• Question: Hello can you please you explain WHY crystals form

    Asked by to Daren, Lynne, Phillip, Simon on 18 Jun 2014. This question was also asked by .
    • Photo: Lynne Thomas

      Lynne Thomas answered on 18 Jun 2014:


      Crystals form when the atoms or molecules of a material turn into a solid. Most things that are solids are actually crystals including salt, sugar, minerals, diamond, paracetamol, the battery in your phone, silicon wafers that are used to make silicon chips. Most materials when you go from a gas to a liquid to a solid get smaller in terms of the volume that they occupy. The solid is the most efficient way you can put all the atoms and molecules together and when atoms and molecules are in a solid, they move around a lot less than when they are in a liquid or gas. It makes a grid in three dimensions much like a three-dimensional brick wall. You can make pretty much anything into a crystal if you try but things like the protein molecules are very difficult to make into crystals and the crystals of them tend to be very small!

      Water is an interesting example of where the solid (ice) actually takes more volume than the liquid. Have you noticed this when you fill an ice cube tray with water and the ice cubes sometimes end up being bigger than the hole? This makes ice really fascinating and explains why we can ski, ice skate and toboggan. When you put pressure on the ice by standing on it, it squeezes it and makes it take up a smaller volume underneath you. Because the liquid takes up less volume it melts underneath you and that’s why you can slide on it! This is because of things called hydrogen bonds which hold the water molecules together.

    • Photo: anon

      anon answered on 18 Jun 2014:


      Crystals form when the molecules inside something arrange themselves in a really ordered way. Imagine you’ve got a box of k’nex – it doesn’t really look like anything other than a jumble of plastic, but when you start connecting the pieces together in grids and boxes you start to make something. Powders (or non crystals) form when the molecules are all higgldy piggldy, but crystals are when they stack nicely!
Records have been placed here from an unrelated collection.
(** * Verification of the shopify-report pipeline (order_puller.py, Cleaner.py, Reporter.py)

    Shallow embedding of the pull -> clean -> report pipeline.  Python and
    pandas values are modelled as they appear at run time: decoded JSON values,
    the float NaN that pandas puts in a cell whose key is missing, and IEEE
    floats idealised as rationals with an explicit NaN.  Library functions
    whose internals the repository does not define (float() on strings,
    pd.to_numeric on strings, pd.to_datetime, tz_convert, date ordering,
    json.load, DataFrame.to_csv, the HTTP client) are fields of the class
    [PyLib]; every result below holds for every instance. *)

From Stdlib Require Import QArith Qround Permutation Sorted.
From stdpp Require Import base list gmap strings pretty.

Open Scope list_scope.

(* ------------------------------------------------------------------ *)
(** ** Decoded JSON values (Python objects produced by json.load) *)

#[local] Set Warnings "-register-all".

Inductive json : Type :=
| JNull
| JBool (b : bool)
| JInt (z : Z)
| JFloat (q : Q)
| JStr (s : string)
| JList (l : list json)
| JObj (kv : list (string * json)).

(** [d.get(k)] on a decoded JSON object: [None] when the key is absent. *)
Fixpoint py_get (kv : list (string * json)) (k : string) : option json :=
  match kv with
  | [] => None
  | (k', v) :: t => if String.eqb k' k then Some v else py_get t k
  end.

(** A cell of a pandas object column: a Python value, or the float NaN that
    pandas writes for a key missing in a record. *)
Inductive cell : Type :=
| CJ (j : json)
| CNaN.

(** Python truthiness ([bool(x)]). NaN is truthy. *)
Definition json_truthy (j : json) : bool :=
  match j with
  | JNull => false
  | JBool b => b
  | JInt z => negb (Z.eqb z 0)
  | JFloat q => negb (Qeq_bool q 0)
  | JStr s => negb (String.eqb s "")
  | JList l => negb (Nat.eqb (length l) 0)
  | JObj kv => negb (Nat.eqb (length kv) 0)
  end.

Definition cell_truthy (c : cell) : bool :=
  match c with CJ j => json_truthy j | CNaN => true end.

(** pandas [isna]: None and NaN. *)
Definition cell_isna (c : cell) : bool :=
  match c with CJ JNull | CNaN => true | _ => false end.

(** Python floats: a finite value or NaN (no rounding is modelled). *)
Inductive flt : Type :=
| Fin (q : Q)
| NaN.

Definition fadd (a b : flt) : flt :=
  match a, b with Fin x, Fin y => Fin (x + y) | _, _ => NaN end.
Definition fsub (a b : flt) : flt :=
  match a, b with Fin x, Fin y => Fin (x - y) | _, _ => NaN end.
Definition fmul (a b : flt) : flt :=
  match a, b with Fin x, Fin y => Fin (x * y) | _, _ => NaN end.

(** pandas [Series.sum()] (skipna): NaN entries are skipped. *)
Fixpoint fsum_skipna (l : list flt) : Q :=
  match l with
  | [] => 0
  | Fin q :: t => q + fsum_skipna t
  | NaN :: t => fsum_skipna t
  end.

(* ------------------------------------------------------------------ *)
(** ** Library behaviour the repository relies on *)

Class PyLib := {
  (** [float(s)] on a str: [None] when it raises ValueError *)
  py_float_str : string -> option flt;
  (** [pd.to_numeric(s, errors="coerce")] on a str: [None] is NaN *)
  to_numeric_str : string -> option Q;
  (** the timestamp and date types of pandas *)
  Timestamp : Type;
  Date : Type;
  (** [pd.to_datetime(x, utc=True, errors="coerce")] on a non-missing value *)
  to_datetime_utc : json -> option Timestamp;
  (** [dt.tz_convert(ZoneInfo(tz))]: [None] when it raises *)
  tz_convert : Timestamp -> string -> option Timestamp;
  (** [.dt.date] *)
  ts_date : Timestamp -> Date;
  (** ordering of dates used by sort_values and groupby *)
  date_lt : Date -> Date -> bool;
  date_eqb : Date -> Date -> bool;
  (** whether the [created_at_local] column gets a datetimelike dtype, so that
      [.dt] is available (pandas raises AttributeError otherwise) *)
  dt_ok : list (option Timestamp) -> bool
}.

(* ------------------------------------------------------------------ *)
(** ** Cleaner.py: money helpers *)

Section Money.
Context `{L : PyLib}.

(** [parse_money]: [float(x)], 0.0 on any exception.  [float(nan)] is nan. *)
Definition parse_money (c : cell) : flt :=
  match c with
  | CNaN => NaN
  | CJ JNull => Fin 0
  | CJ (JBool b) => Fin (if b then 1 else 0)
  | CJ (JInt z) => Fin (inject_Z z)
  | CJ (JFloat q) => Fin q
  | CJ (JStr s) => match py_float_str s with Some f => f | None => Fin 0 end
  | CJ (JList _) | CJ (JObj _) => Fin 0
  end.

(** [s.get("price")] for an element [s] of shipping_lines; elements that are
    not dicts raise AttributeError, which [sum_shipping] does not catch. *)
Definition get_field (j : json) (k : string) : option cell :=
  match j with
  | JObj kv => Some (CJ (default JNull (py_get kv k)))
  | _ => None
  end.

(** [sum_shipping]: [sum(...)] adds left to right from 0; [None] is the
    uncaught AttributeError. *)
Definition sum_shipping (c : cell) : option flt :=
  match c with
  | CJ (JList l) =>
      fold_left (fun acc s =>
        match acc, get_field s "price" with
        | Some a, Some p => Some (fadd a (parse_money p))
        | _, _ => None
        end) l (Some (Fin 0))
  | _ => Some (Fin 0)
  end.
    • Photo: Simon Redfern

      Simon Redfern answered on 18 Jun 2014:


      The atoms that make up crystals like to stick to each other in particular ways, and often this gives them a particular geometric structure – they want to bond with each other in particular directions. Because of this, when lots of them get together to form a solid from, say a liquid or gas of the same stuff, they tend to pack together in an orderly manner. It’s rather like lines of soldiers on the parade ground, or better still, stacks of oranges at the market place – they stack together regularly to form a crystal with an organised atomic structure.

      Here’s a picture of an “orange crystal”:

    • Photo: Daren Fearon

      Daren Fearon answered on 18 Jun 2014:


      Crystals form when molecules pack in a very specific and ordered way. Crystals can be made of billions of molecules all aligned the same way! Smaller molecules, like salts, tend to pack together better to give bigger crystals than bigger molecules like proteins which form very small crystals which you need a microscope to see. There is a picture of some protein crystals on my profile if you want a look!